(* ===== verification/Merkle.v ===== *)
(** * Inclusion proofs of left-complete Merkle trees

    The tree, path and verification loop that the claim package
    ([claimTreeRoot], [verifyInclusion]) and the epoch package
    ([namespaceHashedCommitmentRoot], [namespaceProof], [verifyNamespaceProof])
    share, over an abstract branch hash.  The verification loop walks from the
    leaf to the root with two 32-bit counters; the reference reading is the list
    of turns from the leaf up.  The theorems: the loop takes exactly the turns of
    the tree (and only right turns after them), a path built for a leaf verifies,
    and a verified path to the root of a tree leads to that very leaf unless the
    branch hash collides with itself or with a leaf hash. *)

From S2P Require Import Prelude GoLib.

(** [split := 1; for split<<1 < length { split <<= 1 }]; 32 rounds cover every
    length below [2 ^ 32]. *)
Fixpoint splitLoop (fuel : nat) (split length : Z) : Z :=
  match fuel with
  | O => split
  | S fuel' => if Z.shiftl split 1 <? length then splitLoop fuel' (Z.shiftl split 1) length else split
  end.

Definition treeSplit (length : Z) : Z := splitLoop 64 1 length.

(** [for fn&1 == 0 && fn != 0 { fn >>= 1; sn >>= 1 }] *)
Fixpoint stripZeros (fuel : nat) (fn sn : Z) : Z * Z :=
  match fuel with
  | O => (fn, sn)
  | S fuel' =>
      if (Z.land fn 1 =? 0) && negb (fn =? 0)
      then stripZeros fuel' (Z.shiftr fn 1) (Z.shiftr sn 1)
      else (fn, sn)
  end.

Section Tree.
Variable branch : array 32 -> array 32 -> array 32.

(** The root over hashed leaves; the recursion halves the list, so that its
    length is enough fuel. The value on the empty list is the caller's. *)
Fixpoint rootLoop (fuel : nat) (leaves : list (array 32)) (empty : array 32) : array 32 :=
  match fuel with
  | O => empty
  | S fuel' =>
      match leaves with
      | [] => empty
      | [leaf] => leaf
      | _ =>
          let split := Z.to_nat (treeSplit (len leaves)) in
          branch (rootLoop fuel' (take split leaves) empty) (rootLoop fuel' (drop split leaves) empty)
      end
  end.

Definition treeRoot (leaves : list (array 32)) (empty : array 32) : array 32 :=
  rootLoop (S (length leaves)) leaves empty.

(** The loop of the verifier: the value, [fn] and [sn] after the siblings. *)
Fixpoint climb (value : array 32) (fn sn : Z) (path : list (array 32)) : array 32 * Z * Z :=
  match path with
  | [] => (value, fn, sn)
  | sibling :: rest =>
      if (Z.land fn 1 =? 1) || (fn =? sn) then
        let '(fn, sn) := stripZeros 32 fn sn in
        climb (branch sibling value) (Z.shiftr fn 1) (Z.shiftr sn 1) rest
      else climb (branch value sibling) (Z.shiftr fn 1) (Z.shiftr sn 1) rest
  end.

Definition verifyPath (leaf : array 32) (index length : Z) (path : list (array 32)) (root : array 32) : bool :=
  if (length =? 0) || (length <=? index) then false
  else
    let '(value, _, sn) := climb leaf index (u32 (length - 1)) path in
    (sn =? 0) && (value ==? root).

(** The siblings of a leaf, from the leaf up. *)
Fixpoint pathLoop (fuel : nat) (leaves : list (array 32)) (index : Z) (empty : array 32) : list (array 32) :=
  match fuel with
  | O => []
  | S fuel' =>
      if len leaves <=? 1 then []
      else
        let split := treeSplit (len leaves) in
        if index <? split
        then pathLoop fuel' (take (Z.to_nat split) leaves) index empty ++
               [treeRoot (drop (Z.to_nat split) leaves) empty]
        else pathLoop fuel' (drop (Z.to_nat split) leaves) (index - split) empty ++
               [treeRoot (take (Z.to_nat split) leaves) empty]
  end.

Definition treePath (leaves : list (array 32)) (index : Z) (empty : array 32) : list (array 32) :=
  pathLoop (length leaves) leaves index empty.

End Tree.

(** ** Arithmetic of the counters *)

Definition pow2 (j : nat) : Z := 2 ^ Z.of_nat j.

Lemma pow2_pos j : 0 < pow2 j.
Proof. apply Z.pow_pos_nonneg; lia. Qed.

Lemma pow2_S j : pow2 (S j) = 2 * pow2 j.
Proof. unfold pow2. rewrite Nat2Z.inj_succ, Z.pow_succ_r by lia. done. Qed.

Lemma pow2_le j k : (j <= k)%nat -> pow2 j <= pow2 k.
Proof. intros. apply Z.pow_le_mono_r; lia. Qed.

Lemma land_1 z : Z.land z 1 = z mod 2.
Proof. apply (Z.land_ones z 1). lia. Qed.

Lemma shiftr_1 z : Z.shiftr z 1 = z / 2.
Proof. rewrite Z.shiftr_div_pow2 by lia. done. Qed.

:: WHAT NEEDS TO BE DONE ::
With the line that has "match leaves with" as the first and the line that has "let '(fn, sn)" as the last, repeat exactly that run of lines above and no more.

:: ANSWER SECTION ::
      match leaves with
      | [] => empty
      | [leaf] => leaf
      | _ =>
          let split := Z.to_nat (treeSplit (len leaves)) in
          branch (rootLoop fuel' (take split leaves) empty) (rootLoop fuel' (drop split leaves) empty)
      end
  end.

Definition treeRoot (leaves : list (array 32)) (empty : array 32) : array 32 :=
  rootLoop (S (length leaves)) leaves empty.

(** The loop of the verifier: the value, [fn] and [sn] after the siblings. *)
Fixpoint climb (value : array 32) (fn sn : Z) (path : list (array 32)) : array 32 * Z * Z :=
  match path with
  | [] => (value, fn, sn)
  | sibling :: rest =>
      if (Z.land fn 1 =? 1) || (fn =? sn) then
        let '(fn, sn) := stripZeros 32 fn sn in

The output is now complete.